====== DATASET ENTRIES
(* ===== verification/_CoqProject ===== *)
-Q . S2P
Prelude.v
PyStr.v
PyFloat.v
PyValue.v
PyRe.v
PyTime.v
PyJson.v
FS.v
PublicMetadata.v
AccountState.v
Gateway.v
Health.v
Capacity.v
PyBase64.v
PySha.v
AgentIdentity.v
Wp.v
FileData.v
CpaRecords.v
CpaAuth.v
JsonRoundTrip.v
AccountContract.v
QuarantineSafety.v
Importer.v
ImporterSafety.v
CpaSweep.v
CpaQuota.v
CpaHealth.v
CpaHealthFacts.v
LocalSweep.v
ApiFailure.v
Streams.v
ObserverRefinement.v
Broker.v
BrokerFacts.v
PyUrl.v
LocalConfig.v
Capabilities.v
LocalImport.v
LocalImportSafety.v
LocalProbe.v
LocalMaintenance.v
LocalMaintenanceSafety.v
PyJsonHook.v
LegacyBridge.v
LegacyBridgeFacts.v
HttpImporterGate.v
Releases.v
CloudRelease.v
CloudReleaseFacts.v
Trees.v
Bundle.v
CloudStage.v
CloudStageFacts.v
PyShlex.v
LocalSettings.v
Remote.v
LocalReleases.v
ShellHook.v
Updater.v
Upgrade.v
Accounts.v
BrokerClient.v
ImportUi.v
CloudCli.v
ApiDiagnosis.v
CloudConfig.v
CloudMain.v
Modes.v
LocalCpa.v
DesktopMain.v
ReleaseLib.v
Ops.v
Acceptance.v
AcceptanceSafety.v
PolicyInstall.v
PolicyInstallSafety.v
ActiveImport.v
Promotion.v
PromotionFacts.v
============
= EXERCISE PROMPT =
Print, please, the lines above from the very first through the one that holds "ApiFailure.v", both included, word for word and with nothing else.

= ANSWER BELOW =
(* ===== verification/_CoqProject ===== *)
-Q . S2P
Prelude.v
PyStr.v
PyFloat.v
PyValue.v
PyRe.v
PyTime.v
PyJson.v
FS.v
PublicMetadata.v
AccountState.v
Gateway.v
Health.v
Capacity.v
PyBase64.v
PySha.v
AgentIdentity.v
Wp.v
FileData.v
CpaRecords.v
CpaAuth.v
JsonRoundTrip.v
AccountContract.v
QuarantineSafety.v
Importer.v
ImporterSafety.v
CpaSweep.v
CpaQuota.v
CpaHealth.v
CpaHealthFacts.v
LocalSweep.v
ApiFailure.v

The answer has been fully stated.